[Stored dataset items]
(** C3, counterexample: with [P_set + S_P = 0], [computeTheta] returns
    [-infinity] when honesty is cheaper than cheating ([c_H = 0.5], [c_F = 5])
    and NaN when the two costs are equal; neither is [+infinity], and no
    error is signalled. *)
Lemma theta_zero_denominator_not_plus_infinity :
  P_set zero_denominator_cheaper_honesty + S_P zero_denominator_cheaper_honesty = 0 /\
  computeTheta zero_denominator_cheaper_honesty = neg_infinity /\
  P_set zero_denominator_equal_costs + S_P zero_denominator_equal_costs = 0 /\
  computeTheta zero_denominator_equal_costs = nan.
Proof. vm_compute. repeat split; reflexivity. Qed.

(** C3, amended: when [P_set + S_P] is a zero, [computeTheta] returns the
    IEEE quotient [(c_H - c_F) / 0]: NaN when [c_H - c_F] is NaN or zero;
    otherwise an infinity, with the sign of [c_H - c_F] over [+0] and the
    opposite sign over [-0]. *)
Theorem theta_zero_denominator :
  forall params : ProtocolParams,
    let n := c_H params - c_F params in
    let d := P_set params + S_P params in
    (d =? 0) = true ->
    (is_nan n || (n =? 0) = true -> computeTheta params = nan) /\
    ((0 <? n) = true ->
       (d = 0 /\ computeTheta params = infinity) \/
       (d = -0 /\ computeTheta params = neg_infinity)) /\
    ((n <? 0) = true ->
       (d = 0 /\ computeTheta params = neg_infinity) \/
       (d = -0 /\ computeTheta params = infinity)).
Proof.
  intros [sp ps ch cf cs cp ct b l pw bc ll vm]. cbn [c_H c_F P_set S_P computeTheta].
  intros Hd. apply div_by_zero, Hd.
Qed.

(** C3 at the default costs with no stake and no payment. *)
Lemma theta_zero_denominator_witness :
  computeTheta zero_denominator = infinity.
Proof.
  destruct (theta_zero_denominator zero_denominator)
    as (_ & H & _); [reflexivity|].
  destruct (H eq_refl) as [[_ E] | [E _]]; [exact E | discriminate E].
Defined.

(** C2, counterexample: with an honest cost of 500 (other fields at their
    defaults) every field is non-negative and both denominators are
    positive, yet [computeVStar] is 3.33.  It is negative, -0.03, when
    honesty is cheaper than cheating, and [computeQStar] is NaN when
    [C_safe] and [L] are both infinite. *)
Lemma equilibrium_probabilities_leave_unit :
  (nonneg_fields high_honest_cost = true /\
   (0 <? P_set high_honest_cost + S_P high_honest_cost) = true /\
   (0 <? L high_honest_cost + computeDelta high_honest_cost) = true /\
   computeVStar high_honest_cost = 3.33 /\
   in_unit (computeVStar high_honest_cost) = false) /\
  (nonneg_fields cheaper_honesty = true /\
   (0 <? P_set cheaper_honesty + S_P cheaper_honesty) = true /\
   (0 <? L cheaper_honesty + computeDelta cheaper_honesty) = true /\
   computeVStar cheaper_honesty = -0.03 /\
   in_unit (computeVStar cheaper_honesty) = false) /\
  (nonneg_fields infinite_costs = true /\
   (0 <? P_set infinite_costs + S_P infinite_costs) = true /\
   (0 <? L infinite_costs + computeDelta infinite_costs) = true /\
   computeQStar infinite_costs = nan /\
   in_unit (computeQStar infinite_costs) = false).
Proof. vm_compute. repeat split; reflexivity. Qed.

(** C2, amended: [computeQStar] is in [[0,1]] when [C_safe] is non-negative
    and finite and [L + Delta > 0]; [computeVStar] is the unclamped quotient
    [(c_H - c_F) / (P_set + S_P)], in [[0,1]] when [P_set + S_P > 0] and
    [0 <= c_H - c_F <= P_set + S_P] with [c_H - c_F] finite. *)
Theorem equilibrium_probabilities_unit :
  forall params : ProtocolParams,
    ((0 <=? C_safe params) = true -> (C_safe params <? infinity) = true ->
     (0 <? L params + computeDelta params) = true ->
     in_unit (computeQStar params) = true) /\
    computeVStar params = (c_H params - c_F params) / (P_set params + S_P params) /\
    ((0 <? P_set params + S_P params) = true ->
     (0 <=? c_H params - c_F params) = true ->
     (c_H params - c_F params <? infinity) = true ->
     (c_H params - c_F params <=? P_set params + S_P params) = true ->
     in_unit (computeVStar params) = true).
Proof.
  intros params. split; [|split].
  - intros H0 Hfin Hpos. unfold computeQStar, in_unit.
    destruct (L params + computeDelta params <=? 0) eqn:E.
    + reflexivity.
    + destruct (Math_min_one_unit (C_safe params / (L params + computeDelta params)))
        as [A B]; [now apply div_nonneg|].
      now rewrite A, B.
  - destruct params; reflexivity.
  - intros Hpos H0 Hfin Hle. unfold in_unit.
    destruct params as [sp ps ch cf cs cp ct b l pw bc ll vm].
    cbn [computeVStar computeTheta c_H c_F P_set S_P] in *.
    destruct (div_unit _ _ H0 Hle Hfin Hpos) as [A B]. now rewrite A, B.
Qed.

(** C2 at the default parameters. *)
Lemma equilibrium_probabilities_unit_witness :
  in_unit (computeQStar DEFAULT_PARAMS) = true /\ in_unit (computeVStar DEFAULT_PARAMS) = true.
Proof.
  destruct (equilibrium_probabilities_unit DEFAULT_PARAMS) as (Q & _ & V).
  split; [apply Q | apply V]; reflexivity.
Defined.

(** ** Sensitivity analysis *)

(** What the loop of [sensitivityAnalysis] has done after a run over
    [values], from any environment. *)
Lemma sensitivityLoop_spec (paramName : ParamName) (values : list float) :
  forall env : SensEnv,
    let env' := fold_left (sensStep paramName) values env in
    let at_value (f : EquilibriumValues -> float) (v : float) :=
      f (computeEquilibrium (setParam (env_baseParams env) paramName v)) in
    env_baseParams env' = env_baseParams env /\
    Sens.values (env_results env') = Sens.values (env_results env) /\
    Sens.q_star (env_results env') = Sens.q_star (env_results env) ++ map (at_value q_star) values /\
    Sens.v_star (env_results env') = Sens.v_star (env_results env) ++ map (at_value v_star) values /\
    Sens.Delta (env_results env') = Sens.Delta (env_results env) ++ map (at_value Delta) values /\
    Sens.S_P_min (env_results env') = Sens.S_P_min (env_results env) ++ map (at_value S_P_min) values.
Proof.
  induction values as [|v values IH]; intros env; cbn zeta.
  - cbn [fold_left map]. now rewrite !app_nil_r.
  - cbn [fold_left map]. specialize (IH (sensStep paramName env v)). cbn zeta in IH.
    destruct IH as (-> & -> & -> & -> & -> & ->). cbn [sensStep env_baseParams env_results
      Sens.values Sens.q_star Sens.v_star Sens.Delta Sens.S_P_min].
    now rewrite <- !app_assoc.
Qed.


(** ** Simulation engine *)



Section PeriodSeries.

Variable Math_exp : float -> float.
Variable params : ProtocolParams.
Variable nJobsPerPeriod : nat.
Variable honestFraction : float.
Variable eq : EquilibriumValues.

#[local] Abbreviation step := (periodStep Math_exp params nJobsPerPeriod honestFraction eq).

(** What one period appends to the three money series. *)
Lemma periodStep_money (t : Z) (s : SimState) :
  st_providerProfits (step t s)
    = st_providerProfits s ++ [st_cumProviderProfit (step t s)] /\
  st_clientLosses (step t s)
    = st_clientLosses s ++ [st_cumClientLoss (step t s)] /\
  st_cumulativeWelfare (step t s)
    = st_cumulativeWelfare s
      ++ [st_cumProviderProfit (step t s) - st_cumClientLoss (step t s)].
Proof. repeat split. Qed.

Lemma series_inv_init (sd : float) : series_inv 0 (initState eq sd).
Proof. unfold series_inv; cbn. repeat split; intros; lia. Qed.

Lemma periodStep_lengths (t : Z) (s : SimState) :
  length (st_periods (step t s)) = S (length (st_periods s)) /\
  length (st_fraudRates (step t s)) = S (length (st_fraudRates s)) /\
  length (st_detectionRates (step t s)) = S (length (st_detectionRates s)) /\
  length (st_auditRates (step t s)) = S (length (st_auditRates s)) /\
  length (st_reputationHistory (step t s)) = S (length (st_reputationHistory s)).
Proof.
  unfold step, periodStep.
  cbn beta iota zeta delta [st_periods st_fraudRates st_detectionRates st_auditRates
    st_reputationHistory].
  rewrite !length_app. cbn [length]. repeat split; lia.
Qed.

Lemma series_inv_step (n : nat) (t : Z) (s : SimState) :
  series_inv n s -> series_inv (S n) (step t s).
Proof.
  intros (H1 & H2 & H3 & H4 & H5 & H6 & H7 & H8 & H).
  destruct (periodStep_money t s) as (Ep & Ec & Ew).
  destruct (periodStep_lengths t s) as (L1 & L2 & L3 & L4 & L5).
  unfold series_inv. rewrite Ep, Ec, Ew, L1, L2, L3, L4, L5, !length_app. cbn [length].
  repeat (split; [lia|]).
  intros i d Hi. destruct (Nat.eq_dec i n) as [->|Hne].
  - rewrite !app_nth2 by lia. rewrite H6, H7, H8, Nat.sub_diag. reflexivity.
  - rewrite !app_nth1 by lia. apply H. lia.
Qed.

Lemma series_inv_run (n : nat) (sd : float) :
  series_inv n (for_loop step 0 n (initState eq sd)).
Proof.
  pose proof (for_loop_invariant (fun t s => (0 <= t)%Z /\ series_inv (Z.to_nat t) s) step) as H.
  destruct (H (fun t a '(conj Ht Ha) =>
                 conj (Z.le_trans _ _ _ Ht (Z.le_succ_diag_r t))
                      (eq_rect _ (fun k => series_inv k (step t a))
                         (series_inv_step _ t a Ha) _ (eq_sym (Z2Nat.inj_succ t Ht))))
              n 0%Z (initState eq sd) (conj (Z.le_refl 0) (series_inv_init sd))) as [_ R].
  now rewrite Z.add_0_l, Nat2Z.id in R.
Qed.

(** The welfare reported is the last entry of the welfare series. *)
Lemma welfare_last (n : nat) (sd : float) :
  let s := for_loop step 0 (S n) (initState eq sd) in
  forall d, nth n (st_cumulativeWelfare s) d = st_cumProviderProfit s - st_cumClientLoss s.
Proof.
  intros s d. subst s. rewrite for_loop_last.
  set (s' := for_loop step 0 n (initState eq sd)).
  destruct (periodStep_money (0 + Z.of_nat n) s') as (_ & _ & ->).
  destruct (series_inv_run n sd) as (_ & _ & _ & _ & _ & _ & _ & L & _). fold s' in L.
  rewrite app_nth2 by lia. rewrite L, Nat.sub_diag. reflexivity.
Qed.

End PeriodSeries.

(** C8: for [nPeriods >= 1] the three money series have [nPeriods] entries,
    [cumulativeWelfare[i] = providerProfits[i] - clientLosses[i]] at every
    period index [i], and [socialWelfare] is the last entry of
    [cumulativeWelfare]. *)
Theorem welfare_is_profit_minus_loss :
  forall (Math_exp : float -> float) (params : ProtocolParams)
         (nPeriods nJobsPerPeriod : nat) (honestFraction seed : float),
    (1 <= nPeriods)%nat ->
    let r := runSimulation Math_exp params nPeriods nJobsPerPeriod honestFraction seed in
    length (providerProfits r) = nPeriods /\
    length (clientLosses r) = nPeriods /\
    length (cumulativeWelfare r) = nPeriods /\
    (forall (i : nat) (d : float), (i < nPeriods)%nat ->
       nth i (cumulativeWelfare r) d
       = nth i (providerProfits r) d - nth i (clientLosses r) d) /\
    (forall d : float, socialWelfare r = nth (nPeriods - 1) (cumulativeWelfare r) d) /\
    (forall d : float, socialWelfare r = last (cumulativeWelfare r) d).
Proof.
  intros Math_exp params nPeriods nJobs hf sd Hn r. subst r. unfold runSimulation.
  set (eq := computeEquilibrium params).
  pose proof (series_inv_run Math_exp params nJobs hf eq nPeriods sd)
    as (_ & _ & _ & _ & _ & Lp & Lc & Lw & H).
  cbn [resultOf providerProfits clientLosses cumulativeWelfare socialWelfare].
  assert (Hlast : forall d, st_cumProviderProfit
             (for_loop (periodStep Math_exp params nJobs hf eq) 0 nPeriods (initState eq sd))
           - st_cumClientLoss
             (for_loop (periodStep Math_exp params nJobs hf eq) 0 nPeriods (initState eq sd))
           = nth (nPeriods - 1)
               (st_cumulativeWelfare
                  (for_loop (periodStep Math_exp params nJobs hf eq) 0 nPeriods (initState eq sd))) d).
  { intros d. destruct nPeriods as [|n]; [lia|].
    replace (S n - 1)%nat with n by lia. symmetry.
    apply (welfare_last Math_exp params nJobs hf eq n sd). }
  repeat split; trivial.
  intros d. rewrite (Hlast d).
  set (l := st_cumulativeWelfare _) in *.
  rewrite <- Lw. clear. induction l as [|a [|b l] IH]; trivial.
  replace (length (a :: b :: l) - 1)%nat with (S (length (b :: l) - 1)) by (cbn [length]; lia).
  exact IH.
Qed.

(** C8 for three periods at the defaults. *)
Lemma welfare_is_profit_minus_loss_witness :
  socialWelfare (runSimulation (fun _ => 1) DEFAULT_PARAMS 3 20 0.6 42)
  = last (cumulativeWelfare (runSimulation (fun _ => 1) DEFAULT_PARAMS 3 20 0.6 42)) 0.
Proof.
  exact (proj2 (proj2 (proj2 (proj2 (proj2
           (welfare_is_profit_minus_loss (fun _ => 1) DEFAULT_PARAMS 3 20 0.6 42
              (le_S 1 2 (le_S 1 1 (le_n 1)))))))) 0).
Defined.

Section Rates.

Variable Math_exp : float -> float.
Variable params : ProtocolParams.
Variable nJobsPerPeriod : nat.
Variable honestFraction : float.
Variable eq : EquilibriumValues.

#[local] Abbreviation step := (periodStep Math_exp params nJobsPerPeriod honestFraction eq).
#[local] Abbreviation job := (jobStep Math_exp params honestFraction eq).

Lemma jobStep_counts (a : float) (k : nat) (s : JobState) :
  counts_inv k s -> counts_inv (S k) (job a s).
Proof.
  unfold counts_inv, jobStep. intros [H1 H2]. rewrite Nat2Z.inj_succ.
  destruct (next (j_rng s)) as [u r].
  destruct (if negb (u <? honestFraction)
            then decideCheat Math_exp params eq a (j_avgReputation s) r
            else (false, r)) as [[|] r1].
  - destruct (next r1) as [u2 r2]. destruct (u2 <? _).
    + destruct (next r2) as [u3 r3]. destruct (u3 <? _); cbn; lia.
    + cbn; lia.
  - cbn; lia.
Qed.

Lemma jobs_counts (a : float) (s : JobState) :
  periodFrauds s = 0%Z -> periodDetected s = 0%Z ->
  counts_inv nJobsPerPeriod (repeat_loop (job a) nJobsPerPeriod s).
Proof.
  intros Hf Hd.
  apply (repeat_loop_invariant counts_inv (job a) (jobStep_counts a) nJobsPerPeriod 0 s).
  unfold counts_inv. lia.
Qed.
---
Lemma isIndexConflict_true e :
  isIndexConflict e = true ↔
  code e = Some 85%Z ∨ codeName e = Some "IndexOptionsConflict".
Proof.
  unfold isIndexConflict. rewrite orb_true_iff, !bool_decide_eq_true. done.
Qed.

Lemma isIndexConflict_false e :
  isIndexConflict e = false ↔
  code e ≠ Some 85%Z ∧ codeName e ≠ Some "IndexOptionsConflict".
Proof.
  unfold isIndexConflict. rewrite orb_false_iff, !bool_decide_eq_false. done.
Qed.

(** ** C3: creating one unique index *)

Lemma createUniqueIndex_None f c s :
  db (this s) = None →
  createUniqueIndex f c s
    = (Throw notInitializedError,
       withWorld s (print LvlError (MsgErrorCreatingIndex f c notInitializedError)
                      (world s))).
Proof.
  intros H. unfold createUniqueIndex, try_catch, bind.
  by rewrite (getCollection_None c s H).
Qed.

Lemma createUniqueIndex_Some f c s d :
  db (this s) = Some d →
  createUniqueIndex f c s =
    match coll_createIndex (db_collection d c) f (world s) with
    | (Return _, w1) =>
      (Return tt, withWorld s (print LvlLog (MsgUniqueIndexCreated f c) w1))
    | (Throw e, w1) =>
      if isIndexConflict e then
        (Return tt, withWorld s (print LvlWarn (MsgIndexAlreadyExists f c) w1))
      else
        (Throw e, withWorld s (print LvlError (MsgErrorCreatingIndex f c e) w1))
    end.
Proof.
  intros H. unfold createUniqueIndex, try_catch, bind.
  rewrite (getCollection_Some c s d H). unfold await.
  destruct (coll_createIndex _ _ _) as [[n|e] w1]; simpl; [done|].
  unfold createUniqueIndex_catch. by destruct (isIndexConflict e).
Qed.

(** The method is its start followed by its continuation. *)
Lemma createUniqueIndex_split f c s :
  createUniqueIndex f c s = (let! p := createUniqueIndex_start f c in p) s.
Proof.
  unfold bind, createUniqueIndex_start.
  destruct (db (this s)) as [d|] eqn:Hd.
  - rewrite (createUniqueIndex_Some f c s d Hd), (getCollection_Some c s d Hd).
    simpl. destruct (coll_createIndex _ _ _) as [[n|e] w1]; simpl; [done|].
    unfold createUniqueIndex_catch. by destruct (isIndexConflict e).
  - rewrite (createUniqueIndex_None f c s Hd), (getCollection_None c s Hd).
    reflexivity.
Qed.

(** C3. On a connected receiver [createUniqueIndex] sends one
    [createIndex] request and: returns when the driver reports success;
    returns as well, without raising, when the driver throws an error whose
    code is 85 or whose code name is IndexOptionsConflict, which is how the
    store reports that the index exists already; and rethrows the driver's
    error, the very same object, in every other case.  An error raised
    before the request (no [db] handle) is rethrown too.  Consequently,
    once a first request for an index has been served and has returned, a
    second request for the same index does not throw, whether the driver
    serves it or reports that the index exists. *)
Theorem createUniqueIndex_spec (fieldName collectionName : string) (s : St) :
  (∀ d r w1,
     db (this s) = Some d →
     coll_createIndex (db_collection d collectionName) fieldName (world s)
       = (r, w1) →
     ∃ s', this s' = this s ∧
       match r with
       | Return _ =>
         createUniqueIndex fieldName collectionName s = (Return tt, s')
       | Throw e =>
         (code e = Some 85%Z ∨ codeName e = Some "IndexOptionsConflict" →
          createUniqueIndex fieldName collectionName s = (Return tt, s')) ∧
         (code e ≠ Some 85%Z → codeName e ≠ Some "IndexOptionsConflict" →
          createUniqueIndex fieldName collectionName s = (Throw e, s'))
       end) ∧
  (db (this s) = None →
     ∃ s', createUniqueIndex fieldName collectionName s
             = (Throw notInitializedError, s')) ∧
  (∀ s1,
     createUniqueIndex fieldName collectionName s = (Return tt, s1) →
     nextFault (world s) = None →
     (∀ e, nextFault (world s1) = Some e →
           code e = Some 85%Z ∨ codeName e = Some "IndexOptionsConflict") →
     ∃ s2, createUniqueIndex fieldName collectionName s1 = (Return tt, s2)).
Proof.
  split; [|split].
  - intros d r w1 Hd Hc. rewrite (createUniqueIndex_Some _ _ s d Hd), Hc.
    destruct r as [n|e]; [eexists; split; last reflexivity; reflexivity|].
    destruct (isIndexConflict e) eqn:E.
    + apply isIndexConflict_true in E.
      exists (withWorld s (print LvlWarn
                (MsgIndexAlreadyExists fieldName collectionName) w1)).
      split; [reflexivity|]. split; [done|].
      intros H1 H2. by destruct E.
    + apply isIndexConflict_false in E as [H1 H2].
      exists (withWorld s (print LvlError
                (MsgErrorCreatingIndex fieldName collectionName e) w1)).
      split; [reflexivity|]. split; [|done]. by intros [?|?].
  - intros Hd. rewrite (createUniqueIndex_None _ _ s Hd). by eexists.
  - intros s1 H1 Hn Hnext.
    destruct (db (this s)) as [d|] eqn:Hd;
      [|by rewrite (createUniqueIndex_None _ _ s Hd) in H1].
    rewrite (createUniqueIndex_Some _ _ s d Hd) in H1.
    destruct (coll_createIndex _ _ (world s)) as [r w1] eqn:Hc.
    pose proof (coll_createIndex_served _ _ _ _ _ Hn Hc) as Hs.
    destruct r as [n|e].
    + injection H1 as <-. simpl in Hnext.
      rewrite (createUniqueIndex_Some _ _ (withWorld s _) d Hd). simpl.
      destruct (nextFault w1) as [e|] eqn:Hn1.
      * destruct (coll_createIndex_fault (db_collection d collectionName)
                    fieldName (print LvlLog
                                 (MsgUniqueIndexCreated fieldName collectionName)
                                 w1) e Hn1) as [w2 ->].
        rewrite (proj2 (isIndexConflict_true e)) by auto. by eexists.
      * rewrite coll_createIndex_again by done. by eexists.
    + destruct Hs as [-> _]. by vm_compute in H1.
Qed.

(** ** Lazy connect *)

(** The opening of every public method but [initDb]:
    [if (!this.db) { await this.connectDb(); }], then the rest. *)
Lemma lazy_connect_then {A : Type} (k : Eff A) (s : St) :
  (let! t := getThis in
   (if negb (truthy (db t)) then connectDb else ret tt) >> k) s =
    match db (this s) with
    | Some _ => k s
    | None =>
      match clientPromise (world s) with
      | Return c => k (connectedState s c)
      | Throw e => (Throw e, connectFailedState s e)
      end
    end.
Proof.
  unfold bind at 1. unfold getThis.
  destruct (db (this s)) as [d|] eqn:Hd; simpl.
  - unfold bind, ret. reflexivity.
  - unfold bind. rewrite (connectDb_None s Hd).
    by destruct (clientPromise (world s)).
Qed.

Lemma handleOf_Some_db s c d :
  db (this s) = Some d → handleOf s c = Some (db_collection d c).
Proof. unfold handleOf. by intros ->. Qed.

Task goal:
The lines holding the word "What" are the answer. Find them in the entries and copy them.

Answer to this exercise:
(** What the loop of [sensitivityAnalysis] has done after a run over
(** What one period appends to the three money series. *)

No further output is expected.